Chief didn't always want to be a cop

By Tori Gutt

From an early age, some kids just know what they want to be when they grow up. Once they learn to talk, they will tell anyone that they are going to be a firefighter, a doctor or a teacher. But this was not the case for the chief of police at the University of Northern Colorado.

UNC Police Chief Mikel Longman
Mikel Longman, the new chief of police at the University of Northern Colorado, comes to campus after spending 34 years at the Arizona Department of Public Safety. Photo by Tori Gutt.

Mikel Longman started as the new chief of police at UNC at the beginning of the spring 2010 semester. Longman comes to Greeley after 34 years of experience in Arizona law enforcement. Despite his long career in policing, Longman said he was not one of those 5-year-olds who knew he wanted to be a cop.

Longman grew up in Tempe, Ariz., where he attended Tempe High School. After high school, Longman said, he did not have a clear idea of what to do next. He enrolled in business classes at Mesa Community College.

“I had no clue what I wanted to do with my life,” Longman said. “I just meandered through the first couple years of community college with no real direction.”

While in school, Longman met an Arizona Department of Public Safety officer and went on a ride-along. After this experience, Longman said he knew he wanted to go into law enforcement. He started applying to police agencies all over Arizona. It just so happened that the Arizona Department of Public Safety contacted him first.

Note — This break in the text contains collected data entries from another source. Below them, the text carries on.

Definition chars (s : string) : list ascii := list_ascii_of_string s.

Definition nonEmptyAll (p : ascii -> bool) (s : list ascii) : bool :=
  match s with [] => false | _ :: _ => forallb p s end.

(** [/^[a-z0-9-]+$/] *)
Definition slugPattern (s : string) : bool :=
  nonEmptyAll (fun c => isLowerAZ c || isDigit c || isHyphen c) (chars s).

(** [/^PREFIX\d+$/] for a literal prefix. *)
Fixpoint afterPrefix (pre s : list ascii) : option (list ascii) :=
  match pre, s with
  | [], _ => Some s
  | a :: pre', b :: s' => if Ascii.eqb a b then afterPrefix pre' s' else None
  | _ :: _, [] => None
  end.

Definition prefixDigits (pre : string) (s : string) : bool :=
  match afterPrefix (chars pre) (chars s) with
  | Some rest => nonEmptyAll isDigit rest
  | None => false
  end.

Definition featPattern : string -> bool := prefixDigits "FEAT-".   (* /^FEAT-\d+$/ *)
Definition sprPattern : string -> bool := prefixDigits "SPR-".     (* /^SPR-\d+$/ *)

(** zod's [cuid()]: [/^c[^\s-]{8,}$/i]. *)
Definition cuidPattern (s : string) : bool :=
  match chars s with
  | c :: rest =>
      Ascii.eqb (toLowerChar c) "c"%char
      && (8 <=? List.length rest)%nat
      && forallb (fun x => negb (isSpace x || isHyphen x)) rest
  | [] => false
  end.
Lemma next_index n : (n + d) * d = n * d + 1.
Proof. destruct d_unit; subst d; lia. Qed.

Lemma run_one_step_row w :
  steppable d w ->
  run_one_step w
  = (Normal tt,
     mkWorld (self w)
       (writes_of (inp (self w)) (table_row (num_step (self w) * d)) ++ hw w)).
Proof.
  intros [Hw Hdir].
  destruct (run_one_step_ok w d Hw Hdir d_unit) as [row [_ [H2 Hrun]]].
  destruct Hw as [_ Hhalf]. rewrite Hhalf, table_index in H2.
  injection H2 as <-. exact Hrun.
Qed.

Lemma ramp_step_log acc_or_dec w :
  steppable d w -> 0 < actual_speed (self w) ->
  ramp_step acc_or_dec w
  = (Normal tt,
     mkWorld (moved (self w) (num_step (self w) + d) (Some d)
                (actual_speed (self w) + acceleration_factor (self w) * acc_or_dec))
       (step_log (inp (self w)) (num_step (self w) * d) (actual_speed (self w))
        ++ hw w)).
Proof.
  intros Hst Hv. pose proof Hst as [Hw Hdir].
  destruct (truediv_pos _ Hv) as [Ht Hpos].
  unfold ramp_step, bind at 1 2 3, get_self. rewrite Ht. cbn [lift ret].
  rewrite (run_one_step_row w Hst).
  unfold bind, modify_self, get_direction, bind, get_self, sleep.
  cbn [self hw set_actual_speed set_num_step direction]. rewrite Hdir.
  cbn [ret self hw]. rewrite Hpos. unfold emit, moved.
  rewrite !Z.mul_1_l. unfold set_num_step, set_actual_speed. simpl.
  rewrite Hdir. reflexivity.
Qed.

Lemma cruise_step_log v w :
  steppable d w -> 0 < v ->
  cruise_step (1 # Z.to_pos v) w
  = (Normal tt,
     mkWorld (moved (self w) (num_step (self w) + d) (Some d) (actual_speed (self w)))
       (step_log (inp (self w)) (num_step (self w) * d) v ++ hw w)).
Proof.
  intros Hst Hv. pose proof Hst as [Hw Hdir].
  destruct (truediv_pos _ Hv) as [_ Hpos].
  unfold cruise_step, bind at 1. rewrite (run_one_step_row w Hst).
  unfold bind, modify_self, get_direction, bind, get_self, sleep.
  cbn [self hw]. rewrite Hdir. cbn [ret self hw]. rewrite Hpos.
  unfold emit, moved. rewrite !Z.mul_1_l. unfold set_num_step. simpl.
  rewrite Hdir. reflexivity.
Qed.

Lemma ramp_loop_log n : forall steps acc_or_dec count w,
  steppable d w ->
  Z.of_nat n = Z.max 0 (Qfloor steps + 1 - count) ->
  (forall i, 0 <= i < Z.of_nat n ->
             0 < actual_speed (self w)
                 + i * (acceleration_factor (self w) * acc_or_dec)) ->
  ramp_loop steps acc_or_dec count w
  = (Normal tt,
     mkWorld (moved (self w) (num_step (self w) + Z.of_nat n * d) (Some d)
                (actual_speed (self w)
                 + Z.of_nat n * (acceleration_factor (self w) * acc_or_dec)))
       (run_log (inp (self w)) (num_step (self w) * d)
          (ramp_chron n (actual_speed (self w))
             (acceleration_factor (self w) * acc_or_dec))
          (hw w))).
Proof.
  induction n as [| n IH]; intros steps acc_or_dec count w Hst Hn Hpos.
  - rewrite ramp_loop_eq.
    destruct (count_le count steps) eqn:Hc.
    + apply count_le_floor in Hc. lia.
    + destruct Hst as [_ Hdir]. rewrite <- Hdir.
      change (Z.of_nat 0) with 0. rewrite !Z.mul_0_l, !Z.add_0_r.
      rewrite moved_id. cbn [ramp_chron run_log]. rewrite world_eta. reflexivity.
  - rewrite ramp_loop_eq.
    destruct (count_le count steps) eqn:Hc.
    2:{ assert (~ count <= Qfloor steps) as Hno.
        { intros Hle. apply count_le_floor in Hle. congruence. }
        lia. }
    rewrite (ramp_step_log acc_or_dec w Hst) by (specialize (Hpos 0); lia).
    match goal with |- ramp_loop _ _ _ ?x = _ => set (w1 := x) end.
    rewrite (IH steps acc_or_dec (count + 1) w1).
    + subst w1. cbn [self hw moved num_step actual_speed
        acceleration_factor inp half actspeed MIN_SPEED MAX_SPEED debug
        debug_filename absolute_time ramp_chron run_log].
      rewrite next_index. unfold moved. do 3 f_equal; lia.
    + apply steppable_moved. exact Hst.
    + lia.
    + intros i Hi. subst w1. cbn [self moved actual_speed acceleration_factor].
      specialize (Hpos (i + 1)). lia.
Qed.

Lemma cruise_loop_log v n : forall w,
  steppable d w -> 0 < v ->
  for_range n (cruise_step (1 # Z.to_pos v)) w
  = (Normal tt,
     mkWorld (moved (self w) (num_step (self w) + Z.of_nat n * d) (Some d)
                (actual_speed (self w)))
       (run_log (inp (self w)) (num_step (self w) * d) (repeat v n) (hw w))).
Proof.
  induction n as [| n IH]; intros w Hst Hv.
  - destruct Hst as [_ Hdir]. rewrite <- Hdir.
    change (Z.of_nat 0) with 0. rewrite Z.mul_0_l, Z.add_0_r, moved_id.
    cbn [repeat run_log for_range]. unfold ret. rewrite world_eta. reflexivity.
  - cbn [for_range]. unfold bind at 1.
    rewrite (cruise_step_log v w Hst Hv).
    match goal with |- for_range _ _ ?x = _ => set (w1 := x) end.
    rewrite (IH w1).
    + subst w1. cbn [self hw moved num_step actual_speed
        acceleration_factor inp half actspeed MIN_SPEED MAX_SPEED debug
        debug_filename absolute_time repeat run_log].
      rewrite next_index. unfold moved. do 3 f_equal; lia.
    + apply steppable_moved. exact Hst.
    + exact Hv.
Qed.

End Trace.

Lemma run_log_app pins vs1 : forall j vs2 log,
  run_log pins j (vs1 ++ vs2) log
  = run_log pins (j + Z.of_nat (List.length vs1)) vs2 (run_log pins j vs1 log).
Proof.
  induction vs1 as [| v vs1 IH]; intros j vs2 log.
  - cbn [app run_log List.length]. rewrite Z.add_0_r. reflexivity.
  - cbn [app run_log List.length]. rewrite IH. f_equal. lia.
Qed.

Lemma ramp_chron_length n : forall v delta, List.length (ramp_chron n v delta) = n.
Proof. induction n; intros; cbn [ramp_chron List.length]; [| rewrite IHn]; reflexivity. Qed.

Section Phases.

Variable d : Z.
Hypothesis d_unit : d = 1 \/ d = -1.

Lemma accelerate_log steps w :
  steppable d w -> 0 < acceleration_factor (self w) ->
  let n := Z.to_nat (Qfloor steps) in
  _linear_acceleration steps true w
  = (Normal tt,
     mkWorld (moved (self w) (num_step (self w) + Z.of_nat n * d) (Some d)
                (acceleration_factor (self w) * (Z.of_nat n + 1)))
       (run_log (inp (self w)) (num_step (self w) * d)
          (ramp_chron n (acceleration_factor (self w)) (acceleration_factor (self w)))
          (hw w))).
Proof.
  intros Hst Ha n.
  unfold _linear_acceleration. cbn [negb]. unfold bind at 1, modify_self at 1.
  match goal with |- context [bind _ _ ?x] => set (w1 := x) end.
  unfold bind.
  rewrite (ramp_loop_log d d_unit n steps 1 1 w1).
  - unfold ret. subst w1.
    cbn [self hw set_actual_speed moved num_step actual_speed
      acceleration_factor inp half actspeed MIN_SPEED MAX_SPEED debug
      debug_filename absolute_time].
    rewrite !Z.mul_1_l, !Z.mul_1_r. unfold moved. do 3 f_equal; lia.
  - destruct Hst as [Hw Hdir]. split; assumption.
  - lia.
  - intros i Hi. subst w1. cbn [self set_actual_speed actual_speed acceleration_factor].
    nia.
Qed.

In 1976, after completing the academy at age 21, Longman worked as an officer on the Navajo reservation. Longman said that working in a small town with only one other officer was a great experience.

“I learned how to deal with people, talk with people and treat people,” Longman said. “This helped me grow up.”

Following his first stint as a DPS officer, Longman went to six months of paramedic training in 1979 to prepare him for his next assignment as an officer in the air rescue helicopter unit. Longman described this as one of the most exciting times he had as a DPS officer.

After his time in the helicopter unit, Longman was promoted to sergeant and eventually to lieutenant. He moved around the state of Arizona, working in various departments, from highway patrol to organized crime investigations. After years of working in the field, Longman took an administrative job as a division chief for the Arizona DPS before becoming the chief at UNC. This father of five and grandfather of seven said he was ready for something different.

“The kids are grown and doing well, and I was ready for a change,” Longman said. “If I don’t do this now, when am I going to do it?”

After traveling through northern Colorado, Longman said, he fell in love with the area. It just so happened that UNC was looking for a police chief. Longman applied. When Longman was offered the position, he said he was thrilled about the change of pace of working at a smaller agency. He said working for an agency with 15 officers on a university campus is much different from working for a department with 2,400 officers as in his previous institution.

“I like the fact that I will really know my employees and can contribute,” Longman said.

Dan Darnell, a UNC police officer, said he also likes the smaller size of the agency.

UNC PD Quick Facts

Goal: Provide a safe and secure campus

Number of officers: 15 certified officers, including Longman

Phone number: (970) 351-2245

Hours: 24 hours a day, 365 days a year

Headquarters: Gray Hall, central campus

View crime statistics

Source: UNC PD Web site

“It’s nice to have personal relationships with co-workers, including many of our bosses,” Darnell said. “That doesn’t happen at most agencies.”

Another trait that is unique to campus police organizations, according to UNC Officer Bryan Hogsett, is the need to comply with the Clery Act. This act requires campus police departments to publish an annual crime report and distribute it to students and university employees.

“The Clery Act really forces us to keep track of all the crimes on campus and be more involved with the campus community,” Hogsett said.

This community involvement is something that Longman said he loves about UNC PD. He said that the department is focused on community policing; the officers are actively engaged in the lives of those they serve.

When he is not working, Longman said, he spends his time exploring his surroundings and talking with those in the community — similar to what he does at work. This near constant involvement in policing may seem odd to some, considering Longman did not see this profession in his future until later in life.

“If someone would have told me years ago that I would be a chief of police one day, I would not have believed them,” Longman said. “But I love it.”